Sou a "miúda das causas", sempre o fui. Não me importo que assim me apelidem, por mais piroso que possa soar. Algumas das minhas lutas são pessoais, outras puramente motivadas pelo desprezo que tenho por injustiças sociais.

Gostei particularmente da minha passagem pelo colégio, pois permitiu-me estimular este meu lado intervencionista, assim como fazer vários amigos que pretendo manter por longos anos.

Sou uma pessoa muito ambiciosa e sonhadora face ao pessimismo que me é imposto pela sociedade.

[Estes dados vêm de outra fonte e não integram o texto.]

(* ===== verification/Reports.v ===== *)
(** * The reports of the web interface ([src/web/api.rs], [src/dns/server.rs])

    Status, statistics, the map, metrics, interfaces and the backup: handlers
    that read the state and change nothing.  What they see besides the state is
    a [Vantage]: when the process started, the GeoIP databases it opened then, the
    network interfaces and the file system.  The order in which a [HashMap] is
    iterated is not specified; it is a field of the vantage. *)

From S2P Require Import Prelude Strs Float Net Geo External Models Db DbDns DbFilter DbDhcp DbAdmin Filter Upstream.
From S2P Require Import Cache Stats Mdns Dnssec Store State Config Web.

(** ** The vantage *)

Section Vantage.
Context `{MM : MaxMind}.

Record Vantage : Type := mkVantage {
  (** [Stats::started], in nanoseconds, and [started_at] *)
  vt_started : Z; vt_started_at : string;
  vt_geo : GeoDb;
  (** [None] if [getifaddrs] fails *)
  vt_ifaddrs : option (list IfAddr);
  (** the nanoseconds that name the backup file; what SQLite writes for a
      statement, or its error; the error of reading the file, if any *)
  vt_nanos : Z; vt_exec : string -> Db -> result (list Z) string; vt_read_error : option string;
  (** the order of a hash map *)
  vt_order : forall A : Type, list A -> list A }.

(** [HashMap::iter] visits every entry once. *)
Definition vantage_ok (v : Vantage) : Prop := forall A (l : list A), vt_order v A l ≡ₚ l.

Definition hash_entries {K A} `{Countable K} (v : Vantage) (m : gmap K A) : list (K * A) := vt_order v _ (map_to_list m).

(** ** GeoIP points *)

(** A group of addresses at one place. *)
Record Bucket : Type := mkBucket {
  bk_lat : f64; bk_lon : f64; bk_city : string; bk_country : string; bk_count : Z; bk_hosts : gmap IpAddr Z }.

(** The cell of the grid: a twentieth of a degree. *)
Definition geo_cell (lat lon : f64) : Z * Z :=
  let cell x := f64_to_i64 (f64_round (f64_mul x (f64_of_Z 20))) in (cell lat, cell lon).

(** [or_insert_with]. *)
Definition geo_bucket (lat lon : f64) (g : ClientGeo) (o : option Bucket) : Bucket :=
  match o with
  | Some b => b
  | None => mkBucket lat lon (default "" (cg_city g)) (default "" (cg_country g)) 0 ∅
  end.

Definition bucket_add (ip : IpAddr) (count : Z) (b : Bucket) : Bucket :=
  mkBucket (bk_lat b) (bk_lon b) (bk_city b) (bk_country b) (bk_count b + count)
    (<[ip := default 0 (bk_hosts b !! ip) + count]> (bk_hosts b)).

(** The body of the loop; an address without coordinates is skipped. *)
Definition geo_add (geo : GeoDb) (m : gmap (Z * Z) Bucket) (x : IpAddr * Z) : gmap (Z * Z) Bucket :=
  let g := geo_lookup geo (fst x) in
  match cg_lat g, cg_lon g with
  | Some lat, Some lon =>
      let key := geo_cell lat lon in
      <[key := bucket_add (fst x) (snd x) (geo_bucket lat lon g (m !! key))]> m
  | _, _ => m
  end.

(** Most frequent first; the sort is stable. *)
Definition by_count {A} (count : A -> Z) (l : list A) : list A := sort_with (fun a b => count b <=? count a) l.

Definition HOSTS_RETURN : nat := 30.
Definition ASNS_RETURN : nat := 20.

Record Point : Type := mkPoint {
  pt_lat : f64; pt_lon : f64; pt_city : string; pt_country : string; pt_count : Z; pt_hosts : list (IpAddr * Z) }.

Definition to_point (v : Vantage) (b : Bucket) : Point :=
  mkPoint (bk_lat b) (bk_lon b) (bk_city b) (bk_country b) (bk_count b)
    (take HOSTS_RETURN (by_count snd (hash_entries v (bk_hosts b)))).

(** The closure [geo_points]. *)
Definition geo_points (v : Vantage) (ips : list (IpAddr * Z)) : list Point :=
  (fun e => to_point v (snd e)) <$> hash_entries v (fold_left (geo_add (vt_geo v)) ips ∅).

Definition point_json (v : Vantage) (p : Point) : Json :=
  JObj [("lat", JF (pt_lat p)); ("lon", JF (pt_lon p)); ("city", JStr (pt_city p)); ("country", JStr (pt_country p));
        ("count", JNum (pt_count p));
        ("hosts", JArr ((fun h => JObj [("ip", JStr (show_ip (fst h))); ("cidr", JOpt JStr (geo_network (vt_geo v) (fst h)));
                                        ("count", JNum (snd h))]) <$> pt_hosts p))].

(** ** Autonomous systems *)

Definition asn_add (geo : GeoDb) (m : gmap Z (string * Z)) (x : IpAddr * Z) : gmap Z (string * Z) :=
  let g := geo_lookup geo (fst x) in
  match cg_asn g with
  | Some asn =>
      let '(org, n) := default (default "" (cg_asn_org g), 0) (m !! asn) in <[asn := (org, n + snd x)]> m
  | None => m
  end.

(** The closure [asn_breakdown]: number, organization and count. *)
Definition asn_breakdown (v : Vantage) (ips : list (IpAddr * Z)) : list (Z * (string * Z)) :=
  take ASNS_RETURN (by_count (fun e => snd (snd e)) (hash_entries v (fold_left (asn_add (vt_geo v)) ips ∅))).

Definition asn_json (e : Z * (string * Z)) : Json :=
  JObj [("asn", JNum (fst e)); ("org", JStr (fst (snd e))); ("count", JNum (snd (snd e)))].

Definition origin_json (o : OriginGeo) : Json :=
  JObj [("lat", JF (og_lat o)); ("lon", JF (og_lon o)); ("city", JStr (og_city o)); ("country", JStr (og_country o));
        ("ip", JStr (og_ip o))].

(** [resolved_ips], [blocked_dest_ips], [blocked_client_ips]. *)
Definition resolved_ips (v : Vantage) (s : Stats) : list (IpAddr * Z) := hash_entries v (sts_resolved s).
Definition blocked_dest_ips (v : Vantage) (s : Stats) : list (IpAddr * Z) := hash_entries v (sts_blocked_dest s).
Definition blocked_client_ips (v : Vantage) (s : Stats) : list (IpAddr * Z) := hash_entries v (sts_blocked_client s).

(** ** The JSON of the statistics *)

Definition latency_json (s : Stats) : Json :=
  let to_ms us := JF (f64_round_to 2 (f64_div (f64_of_Z us) (f64_of_Z 1000))) in
  let '(n, lo, avg, median, hi) := latency_stats s in
  JObj [("count", JNum n); ("min_ms", to_ms lo); ("avg_ms", to_ms avg); ("median_ms", to_ms median); ("max_ms", to_ms hi)].

Definition top_json (m : gmap string Z) : Json :=
  JArr ((fun x => JObj [("name", JStr (fst x)); ("count", JNum (snd x))]) <$> top_n m).

(** [snapshot], as the fields of the object. *)
Definition snapshot (elapsed : Z) (s : Stats) : list (string * Json) :=
  let c := sts_counters s in
  let rate x := JF (f64_round_to 2 x) in
  [("total", JNum (ct_total c)); ("authoritative", JNum (ct_authoritative c)); ("forwarded", JNum (ct_forwarded c));
   ("cached", JNum (ct_cached c)); ("nxdomain", JNum (ct_nxdomain c)); ("refused", JNum (ct_refused c));
   ("servfail", JNum (ct_servfail c)); ("blocked", JNum (ct_blocked c)); ("dangerous", JNum (ct_dangerous c));
   ("dnssec_failures", JNum (ct_dnssec_failures c)); ("ipv4", JNum (ct_ipv4 c)); ("ipv6", JNum (ct_ipv6 c));
   ("by_qtype", JObj ((fun x => (fst x, JNum (snd x))) <$> btree_entries (sts_by_qtype s)));
   ("qps_10s", rate (qps (sts_series s) elapsed 10)); ("qps_1m", rate (qps (sts_series s) elapsed 60));
   ("qps_avg", rate (f64_div (f64_of_Z (ct_total c)) (f64_of_Z (Z.max elapsed 1))));
   ("latency", latency_json s); ("series_per_sec", JArr (JNum <$> series_recent (sts_series s) elapsed));
   ("recent", JArr ((fun q => JData (PQuery q)) <$> rev (sts_recent s)));
   ("top_domains", top_json (sts_top_domains s)); ("top_blocked", top_json (sts_top_blocked s))].
End Vantage.

(** ** Listeners *)

(** [ListenerInfo]; every configured listener is enabled. *)
Record ListenerInfo : Type := mkListenerInfo { lf_kind : string; lf_addr : string; lf_enabled : bool }.

Definition listener_infos (c : Config) : list ListenerInfo :=
  let info kind addr := mkListenerInfo kind (show_socket_addr addr) true in
  let dns := cg_dns c in
  (dn_listen dns ≫= fun addr => [info "udp" addr; info "tcp" addr]) ++
  (info "dot" <$> dn_dot_listen dns) ++ (info "doh" <$> dn_doh_listen dns) ++
  (info "doq" <$> dn_doq_listen dns) ++ (info "doh3" <$> dn_doh3_listen dns).

Definition listener_json (l : ListenerInfo) : Json :=
  JObj [("kind", JStr (lf_kind l)); ("addr", JStr (lf_addr l)); ("enabled", JBool (lf_enabled l))].

(** ** Interfaces *)

(** The interfaces that are up and not loopback, by name, with their addresses. *)
Definition interface_table (ifas : list IfAddr) : gmap string (list string) :=
  fold_left (fun m ifa =>
    if negb (ia_up ifa) || ia_loopback ifa then m
    else <[ia_name ifa := default [] (m !! ia_name ifa) ++ (show_ip <$> option_list (ia_address ifa))]> m) ifas ∅.

(** ** The backup *)

(** A quote inside an SQL literal is doubled. *)
Definition sql_escape (path : string) : string := replace_char "'"%char "''" path.
(** The statement of [Db::backup_to]. *)
Definition backup_to (path : string) : string := "VACUUM INTO '" +:+ sql_escape path +:+ "'".

Definition resolution_mode_str (m : ResolutionMode) : string :=
  match m with Forward => "forward" | Recursive => "recursive" | ResOff => "off" end.
Definition query_log_str (m : QueryLog) : string :=
  match m with QlOff => "off" | Anonymized => "anonymized" | Full => "full" end.

(** ** Handlers *)

Section Reports.
Context `{NETS : IpNets} `{HN : HickoryNames} `{TEXT : !HickoryText} `{SIGN : !Signers} `{RES : !HickoryResolvers}
  `{DT : DateTimes} `{MM : MaxMind}.
Context (e : WebEnv) (VERSION : string) (v : Vantage).

(** [uptime_seconds]: [Instant::elapsed] is never negative. *)
Definition uptime : Z := Z.max 0 (we_instant e - vt_started v) / NANOS.

(** [metrics]. *)
Definition api_metrics : W Response :=
  reads (fun a => mkFullResponse 200 (Text (prometheus uptime (ap_stats a))) []
                    [("content-type", "text/plain; version=0.0.4; charset=utf-8")]).

(** [status]. *)
Definition api_status : W Response :=
  let+ store := reads ap_store in
  let+ filter := reads ap_filter in
  let+ zones := run list_zones in
  let record_count := fold_right Z.add 0 (zn_record_count <$> zones) in
  let web := cg_web (we_config e) in
  let geo := vt_geo v in
  reads (fun a => ok_json (JObj [
    ("version", JStr VERSION); ("uptime_seconds", JNum uptime); ("started_at", JStr (vt_started_at v));
    ("listeners", JArr (listener_json <$> listener_infos (we_config e)));
    ("management", JObj [("addr", JStr (show_socket_addr (wc_listen web)));
                         ("scheme", JStr (if wc_tls web then "https" else "http"));
                         ("disabled", JBool (wc_disabled web));
                         ("allow_networks", JArr (JStr <$> wc_allow_networks web))]);
    ("zone_count", JNum (Z.of_nat (length zones))); ("active_zone_count", JNum (zone_count store));
    ("record_count", JNum record_count); ("view_count", JNum (view_count store));
    ("resolution_mode", JStr (resolution_mode_str (st_resolution_mode (ap_settings a))));
    ("blocked_domains", JNum (blocked_count filter)); ("rewrite_count", JNum (rewrite_count filter));
    ("conditional_forward_count", JNum (Z.of_nat (length (ap_conditional a))));
    ("geo", JObj [("enabled", JBool (geo_enabled geo)); ("geoip", JBool (has_geoip geo)); ("asn", JBool (has_asn geo))]);
    ("mdns", JObj [("enabled", JBool (st_mdns_enabled (ap_settings a))); ("zone", JOpt JStr (mdns_zone a));
                   ("hosts", JNum (mdns_count (we_instant e) (ap_mdns a)))])])).

(** [stats]. *)
Definition api_stats : W Response := reads (fun a =>
  let snap := snapshot uptime (ap_stats a) in
  let '(hits, misses, size) := cache_stats (ap_cache a) (we_instant e) in
  let lookups := hits + misses in
  let hit_rate := if 0 <? lookups then f64_round_to 3 (f64_div (f64_of_Z hits) (f64_of_Z lookups)) else f64_of_Z 0 in
  ok_json (JObj (snap ++ [
    ("query_log", JStr (query_log_str (st_query_log (ap_settings a))));
    ("dnssec_validate", JBool (st_dnssec_validate_upstream (ap_settings a)));
    ("cache", JObj [("hits", JNum hits); ("misses", JNum misses); ("size", JNum size); ("hit_rate", JF hit_rate)])]))).

(** [map_points]. *)
Definition api_map_points : W Response := reads (fun a =>
  let geo := vt_geo v in
  if negb (has_geoip geo) && negb (has_asn geo) then
    ok_json (JObj [("geoip", JBool false); ("asn", JBool false); ("points", JArr []); ("asns", JArr [])])
  else
    let s := ap_stats a in
    let resolved := resolved_ips v s in
    let blocked_dest := blocked_dest_ips v s in
    let points ips := JArr (point_json v <$> geo_points v ips) in
    let asns ips := JArr (asn_json <$> asn_breakdown v ips) in
    ok_json (JObj [
      ("geoip", JBool (has_geoip geo)); ("asn", JBool (has_asn geo)); ("points", points resolved);
      ("asns", asns resolved); ("blocked_asns", asns blocked_dest); ("blocked", points blocked_dest);
      ("blocked_clients", points (blocked_client_ips v s)); ("origin", JOpt origin_json (sts_origin s))])).

(** [list_interfaces]. *)
Definition api_list_interfaces : W Response := wret (
  let table := match vt_ifaddrs v with Some ifas => interface_table ifas | None => ∅ end in
  ok_json (JObj [("interfaces", JArr ((fun x => JObj [("name", JStr (fst x)); ("addresses", JArr (JStr <$> snd x))])
                                      <$> btree_entries table))])).

(** [backup_db]; the temporary file is removed before and after. *)
Definition api_backup_db : W Response :=
  let tmp := path_join (cg_data_dir (we_config e)) (".backup-" +:+ show_u (vt_nanos v) +:+ ".db") in
  let+ db := reads ap_db in
  let+ bytes := lift (match vt_exec v (backup_to tmp) db with
                      | Ok bytes => Ok bytes
                      | Err err => Err (internal ("backup failed: " +:+ err))
                      end) in
  match vt_read_error v with
  | Some err => throw (internal ("reading backup: " +:+ err))
  | None => wret (mkFullResponse 200 (Bytes bytes) []
                    [("content-type", "application/octet-stream");
                     ("content-disposition", "attachment; filename=" +:+ quoted "nomina-backup.db")])
  end.
End Reports.

(** ** Reports change nothing *)

Section Observes.
Context `{NETS : IpNets} `{HN : HickoryNames} `{TEXT : !HickoryText} `{SIGN : !Signers} `{RES : !HickoryResolvers}
  `{DT : DateTimes} `{MM : MaxMind}.

Definition observes {E X} (m : Step E X) : Prop := forall a, fst (m a) = a.

Lemma observes_keeps {E X} (P : AppState -> Prop) (m : Step E X) : observes m -> keeps P m.
Proof. intros Hm a Ha. by rewrite Hm. Qed.

Context (e : WebEnv) (VERSION : string) (v : Vantage).

Lemma api_metrics_observes : observes (api_metrics e v).
Proof. done. Qed.
Lemma api_status_observes : observes (api_status e VERSION v).
Proof. intros a. unfold api_status, wbind, reads, list_zones. by rewrite run_query. Qed.
Lemma api_stats_observes : observes (api_stats e v).
Proof. done. Qed.
Lemma api_map_points_observes : observes (api_map_points v).
Proof. done. Qed.
Lemma api_list_interfaces_observes : observes (api_list_interfaces v).
Proof. done. Qed.
Lemma api_backup_db_observes : observes (api_backup_db e v).
Proof.
  intros a. unfold api_backup_db, wbind, reads, lift. destruct (vt_exec _ _ _); [|done]. by destruct (vt_read_error v).
Qed.
End Observes.

Create HintDb observes.
#[export] Hint Resolve api_metrics_observes api_status_observes api_stats_observes api_map_points_observes
  api_list_interfaces_observes api_backup_db_observes : observes.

Revejo-me nas simples palavras de Fernando Pessoa, “Matar o sonho é matarmo-nos. É mutilar a nossa alma. O sonho é o que temos de realmente nosso, de impenetravelmente e inexpugnavelmente nosso".

Quanto ao futuro, de muito pouco tenho a certeza. Sei que não vou ser médica - desculpa pai - e muito provavelmente nem engenheira - desculpa mãe. Apenas prometo dar o meu melhor para me sentir feliz e realizada. Não quero casar, muito menos ter filhos, talvez um dia venha a mudar de ideias (provavelmente não).

Quero estudar em Lisboa, fazer Erasmus em Berlim, ou talvez em Amsterdão. Quero viver em Edimburgo, Barcelona, Bordéus e Tuvalu. Em Crestuma, a minha família é conhecida por "Errante", talvez venha a ser a primeira a fazer jus ao nome.

Não sei quem ou como serei. A minha vida é construída tendo por base a incerteza e a constante e permanente vontade de aproveitar esta curta passagem pelo mundo ao máximo. Percorrer todas as filas da frente de todos os festivais do país, ir ao cinema três vezes por semana, entrar em contacto com todo o tipo de pessoas e experiências é o que quero, o resto vem por acréscimo.